2.1 Neuropad (TRIGOcare International) is a point-of-care test for use in people with diabetes. The test detects sudomotor dysfunction (inadequate sweat production), which may indicate that a person is in the early stages of developing diabetic peripheral neuropathy (DPN). The 10‑minute test is non-invasive, and involves applying a single-size plaster to the sole of the foot. The plaster contains cobalt chloride, which changes colour as it absorbs sweat. The colour changing from blue to pink indicates normal sweat production and implies preserved autonomic nerve function. If the plaster stays blue or does not turn fully pink, it is assumed that there is reduced sweating which carries with it an increased risk of diabetic foot complications. The Neuropad test can be done in a clinic by a healthcare professional during a routine foot check, or at home by the person themselves or their carer. Neuropad can be used either as a standalone test or in conjunction with other standard sensory neuropathy testing.
2.2 Neuropad is a class I diagnostic device. The cost of Neuropad stated in the company's submission is £7.28 (excluding VAT).
2.3 The summary of claimed benefits of Neuropad in the case for adoption presented by the company are that it:
is simple and can be done at home by the person with diabetes or their carer, or in a clinic by a healthcare professional
is non-invasive, painless and safe
provides results in 10 minutes that are easy to interpret
can detect DPN earlier than monofilament and vibration tests, so is useful for the early identification of people at the greatest risk of complications.

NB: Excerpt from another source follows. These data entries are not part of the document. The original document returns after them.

(* ===== verification/Erc721StoreSpec.v ===== *)
(** What the store of x/erc721 promises its callers: binding, resolving and
    unbinding a token under any spelling, the lookups of the pair table, the purge
    of a pair, and the genesis export and import. *)
From S2P Require Import Prelude GoStrings Sdk CollectionTypes Erc721Types Erc721Store Erc721Index.
From S2P Require Import Erc721Genesis Erc721Registry Erc721Purge Erc721Export.
Open Scope go_scope.

Section IndexSpec.
Context `{EthLaws}.
Implicit Types s : ErcStore.

(** [c2], [t2] are another spelling of the token [t1] of [c1]. *)
Definition same_token (c1 t1 c2 t2 : string) : Prop :=
  EqualContractAddress c1 c2 = true /\ EqualEVMTokenID t1 t2 = true.

Lemma same_token_variants c1 t1 c2 t2 :
  good_address c1 -> good_address c2 -> same_token c1 t1 c2 t2 -> key_variants c1 t1 = key_variants c2 t2.
Proof.
  intros G1 G2 [Ec Et]. unfold key_variants.
  by rewrite (EqualContractAddress_variants c1 c2), (EqualEVMTokenID_variants t1 t2).
Qed.

Lemma same_token_spellings c1 t1 c2 t2 :
  good_address c1 -> good_address c2 -> same_token c1 t1 c2 t2 -> spellings c1 t1 = spellings c2 t2.
Proof. intros G1 G2 Hs. unfold spellings. by rewrite (same_token_variants c1 t1 c2 t2). Qed.

(** A successful SetNFTPairs keeps the index one-to-one, binds the token and
    the NFT to each other under the canonical key, answers with the NFT for every
    spelling of the contract and of the token id, and changes no other binding. *)
Lemma SetNFTPairs_one_to_one s c t cls id s' :
  store_ok s -> good_address c -> SetNFTPairs s c t cls id = inr s' ->
  store_ok s' /\
  (exists n l, parseEVMTokenIDValue t true = Some (n, l) /\
     forward s' !! CreateTokenUID (CanonicalContractAddress c) (BigString n) = Some (CreateNFTUID cls id) /\
     GetNFTPairByClassNFTID s' cls id = CreateTokenUID (CanonicalContractAddress c) (BigString n)) /\
  (forall c2 t2, good_address c2 -> same_token c t c2 t2 ->
     GetNFTPairByContractTokenID s' c2 t2 = CreateNFTUID cls id) /\
  (forall k, k ∉ spellings c t -> forward s' !! k = forward s !! k) /\
  (forall m, m <> CreateNFTUID cls id -> reverse s' !! m = reverse s !! m).
Proof.
  intros Hs Hc Hset. apply SetNFTPairs_ok in Hset as (n & l & Hp & Hb & Hbs); [|done..].
  assert (store_ok s') as Hs' by (eapply bound_store_ok; eauto; apply uid_nonempty).
  destruct Hbs as (Hf & Hr & _). set (tu := CreateTokenUID _ _) in *.
  assert (tu ∈ spellings c t) as Htu by (by eapply canonical_spelling).
  assert (forward s' !! tu = Some (CreateNFTUID cls id)) as Hft by (by rewrite Hf, decide_True).
  split; [done|]. split; [|split; [|split]].
  - exists n, l. split; [done|]. split; [done|]. unfold GetNFTPairByClassNFTID, GetTokenUIDPairByNFTUID.
    apply kv_get_Some. by rewrite Hr, decide_True.
  - intros c2 t2 Hc2 Hst. unfold GetNFTPairByContractTokenID.
    assert (ResolveNFTUIDPair s' c2 t2 = ResolveNFTUIDPair s' c t) as ->.
    { unfold ResolveNFTUIDPair. by rewrite (same_token_variants c t c2 t2). }
    destruct (Resolve_bound s' c t tu _ Hs' Hc (parsed_nonempty _ _ _ Hp) Htu Hft) as (w & a & -> & _). done.
  - intros k Hk. rewrite Hf, !decide_False; [done..|]. by intros ->.
  - intros m Hm. by rewrite Hr, decide_False.
Qed.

2.4 NICE's guideline on diabetic foot problems recommends that adults with diabetes should have a risk assessment for diabetic foot problems at diagnosis, at least every year thereafter, whenever foot problems arise and at the time of any admission to hospital. During the risk assessment, both feet should be examined for any risk factors, including manifestations of DPN, which should be tested using a 10 g monofilament as part of a foot sensory examination. If DPN is detected, a person's risk is classified as being moderate or high (depending on the presence or absence of other comorbidities). This should trigger referral to a foot protection service and more frequent subsequent foot assessments.
2.5 NICE medical technologies guidance on VibraTip for testing vibration perception to detect DPN states that the technology shows potential but more research is needed.
2.6 The NICE guideline on diabetic foot problems does not refer to specifically testing for preclinical DPN using, for example, sudomotor function (on which Neuropad is based) or any other modality. Preclinical DPN refers to the early stage development of the condition before it becomes clinically apparent (see section 4.2).